第532条 交互計算の承認
第532条 交互計算の承認
当事者は、債権及び債務の各項目を記載した計算書の承認をしたときは、当該各項目について異議を述べることができない。ただし、当該計算書の記載に錯誤又は脱漏があったときは、この限りでない。
当事者は、債権及び債務の各項目を記載した計算書の承認をしたときは、当該各項目について異議を述べることができへんねん。
ただし、当該計算書の記載に錯誤又は脱漏があったときは、この限りやないで。
この条文は、交互計算における計算書の承認効果について定めています。当事者が債権債務を記載した計算書を承認すると、各項目について異議を述べることができなくなります。
ただし、計算書に錯誤(間違い)や脱漏(記載漏れ)があった場合は、異議を述べることができます。明らかな誤りまで承認で確定させることは不合理だからです。
この規定により、交互計算の結果が早期に確定し、法律関係が安定します。承認による確定効果と、錯誤・脱漏の場合の救済とのバランスを図った規定です。
交互計算の計算書に承認のサインを出した時のルールやで。計算書を確認して「これで間違いありません」ってOKしたら、その内容について後から異議は言われへんねん。一度認めたら、それで確定っちゅうことや。

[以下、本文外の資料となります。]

(* ===== verification/GridSave.v ===== *)
(** * GridSave: saving an edited grid ([data_grid_sql.rs], [prepare_data_grid_save] with
      the validations and the statements it builds).

    A save is refused with a message or becomes its statements, those that undo it, the
    checks to run before it, and the statements to execute with bound large objects. *)

From stdpp Require Import list.
From S2P Require Import Prelude DbTypes WriteClass SchemaTypes ViewDdl DdlProfile Identifiers DefaultLiteral GridTypes GridLiterals GridPredicates.
From S2P Require Import GridBatch GridEngines.

Definition KEYLESS_GUARD_COUNT_ALIAS : text := %"dbx_keyless_row_matches".

Definition KEYLESS_AMBIGUOUS_ROW_ERROR : text :=
  %"Cannot safely update or delete this row: the table has no primary key, so the row is identified by matching every column value, and more than one row in the table matches that condition. Add a primary key or unique index, or make the rows distinguishable, before editing.".

Definition KEYLESS_UNIDENTIFIABLE_ROW_ERROR : text :=
  %"Cannot safely update or delete this row: the table has no primary key and none of the result columns map to a table column, so there is no condition that can target a single row. Add a primary key, or edit the table directly, before saving.".

Definition POSTGRES_CTID_UNIDENTIFIABLE_ROW_ERROR : text :=
  %"Cannot safely update or delete this PostgreSQL row because its hidden row identifier is missing or invalid. Refresh the table data before saving.".

Definition POSTGRES_CTID_STALE_ROW_ERROR : text :=
  %"Cannot safely update or delete this PostgreSQL row: it no longer matches the physical row that was loaded. Another session may have changed or deleted it. Refresh the table data and try again.".

Definition DAMENG_KEYLESS_BINARY_LOB_ERROR : text :=
  %"Cannot safely update or delete this row: the table has no primary key, and Dameng cannot compare binary LOB values, so Dbx cannot build a condition that targets it. Add a primary key or unique index, or exclude the binary LOB column from the query, before editing.".

Definition ORACLE_KEYLESS_LOB_ERROR : text :=
  %"Cannot safely update or delete this Oracle-compatible row because the table has LOB columns but no primary key or ROWID identifier.".

Definition OCEANBASE_BLOB_ERROR : text :=
  %"OceanBase BLOB values must be NULL or 0x followed by complete hexadecimal byte pairs; reload the original value before saving.".

Definition clickhouse_no_mutable_columns_error : text :=
  %"ClickHouse primary or partition key columns cannot be updated. Change a non-key column before saving.".

Definition null_write_error (column : text) : text := %"Column " ++ [dquote] ++ column ++ [dquote] ++ %" does not allow NULL.".

(** [dbx-types], [types.rs]. *)
Definition is_opaque_aggregate_state_type (data_type : text) : bool :=
  let data_type := trim data_type in
  match (prefix ← get_range 0 9 data_type;
         rest ← get_from 9 data_type;
         arguments ← strip_prefix %"<" (trim_start rest);
         inner ← strip_suffix %">" arguments;
         Some (eq_ignore_ascii_case prefix %"agg_state" && negb (is_empty (trim inner)))) with
  | Some opaque => opaque
  | None => false
  end.

(** The first error of a list of checks. *)
Definition first_error (checks : list (option text)) : option text := head (omap (fun error => error) checks).

Definition fails (test : bool) (error : text) : option text := if test then Some error else None.

Record DataGridSaveGuard : Set := mk_guard {
  guard_sql : text;
  max_matched_rows : N;
  min_matched_rows : N;
  message : text;
  min_message : option text
}.

Record DataGridSavePreparation : Set := mk_preparation {
  validation_error : option text;
  statements : list text;
  rollback_statements : list text;
  execution_schema : option text;
  keyless_guards : list DataGridSaveGuard;
  bound_statements : list BlobBoundStatement
}.

Section Save.

Context `{JsonCodec} `{Chrono} `{PercentDecode} `{LetterTable} `{CharTable}.

Implicit Types (options : SaveOptions.t) (columns : list (option text)) (row : list Value).

(** ** Refused saves *)

Definition has_value row (index : nat) : bool := match row !! index with Some value => negb (is_null value) | None => false end.

(** [options.rows.get(index)] for the rows an edit touches. *)
Definition touched options : list (list Value) := omap (fun index => SaveOptions.rows options !! index) (touched_row_indexes options).

Definition keyless options : bool := is_empty (primary_keys options).

Definition info_of options (column : text) : option DataGridColumnInfo.t := column_info_for (column_infos options) column.

Definition validate_oceanbase_blob_save options : option text :=
  let columns := effective_columns options in
  let database_type := SaveOptions.database_type options in
  let valid index value :=
    negb (is_oceanbase_blob_column database_type (column_at columns index ≫= info_of options))
    || is_null value || match oceanbase_blob_hex value with Some _ => true | None => false end in
  if negb (opt_in database_type [OceanbaseOracle]) then None
  else
    fails
      (existsb (fun '(row_index, changes) =>
         existsb (fun '(index, value) =>
           negb (valid index value)
           || match SaveOptions.rows options !! row_index with Some row => negb (valid index (cell row index)) | None => false end) changes)
         (SaveOptions.dirty_rows options)
       || existsb (fun row => existsb (fun '(index, value) => negb (valid index value)) (imap pair row))
            (deleted options ++ SaveOptions.new_rows options))
      OCEANBASE_BLOB_ERROR.

Definition opaque_indexes options : list nat :=
  indexes_of (fun column => typed is_opaque_aggregate_state_type (column ≫= info_of options)) (effective_columns options).

Definition validate_opaque_aggregate_state_write options : option text :=
  let opaque := opaque_indexes options in
  let holds_opaque row := existsb (has_value row) opaque in
  if existsb (fun '(_, changes) => existsb (fun '(index, _) => existsb (Nat.eqb index) opaque) changes) (SaveOptions.dirty_rows options)
     || existsb holds_opaque (SaveOptions.new_rows options)
  then Some %"Doris aggregate-state columns are opaque and cannot be written automatically; use an explicit Doris state function instead."
  else
    fails (keyless options && existsb holds_opaque (touched options))
      %"Cannot safely update or delete a keyless row whose predicate would contain an opaque Doris aggregate-state value.".

Definition key_indexes options : list (option nat) :=
  map (find_column_index (SaveOptions.database_type options) (effective_columns options)) (primary_keys options).

(** The first key column that has no value in a row. *)
Definition valueless_key options row : option text :=
  fst <$> List.find (fun '(_, index) => match index with Some i => negb (has_value row i) | None => true end)
            (combine (primary_keys options) (key_indexes options)).

Definition validate_existing_row_primary_keys options : option text :=
  if keyless options || no_touched_rows options then None
  else
    let missing :=
      map fst (List.filter (fun '(_, index) => match index with Some _ => false | None => true end)
        (combine (primary_keys options) (key_indexes options))) in
    if negb (is_empty missing) then
      Some (%"Cannot safely update or delete rows because the query result does not include every primary key column (missing: "
            ++ join %", " missing ++ %"). Refresh or rerun the query before saving.")
    else
      primary_key ← head (omap (valueless_key options) (touched options));
      Some (%"Cannot safely update or delete rows because primary key column " ++ [dquote] ++ primary_key ++ [dquote]
            ++ %" has no value in the query result. Refresh or rerun the query before saving.").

例えばな、A商店とB商店が6ヶ月の取引をまとめた計算書を確認して、両方がサインか印鑑を押したとするやろ。ほんなら後になって「やっぱりあの取引は納得いかん」とか「あの金額おかしいんちゃう?」って文句を言うてもあかんのや。承認した時点で確定やねん。ただしな、計算が明らかに間違ってたり、書き忘れがあったりした時は別やで。そういう本当の間違いは、後から直すことができるんや。
計算書を承認したら、取引関係がパッと決まって前に進めるんや。お互いが納得したっちゅうことやから、後からゴチャゴチャ蒸し返さへん。せやけど、嘘や明らかな間違いはちゃんと直せる。承認の効果と、間違いの救済と、両方のバランスを取った公平な決まりやな。一度決めたら基本は動かさへんけど、本当の間違いは正す。それが公正っちゅうもんやで。安心して承認できる仕組みになってるわけや。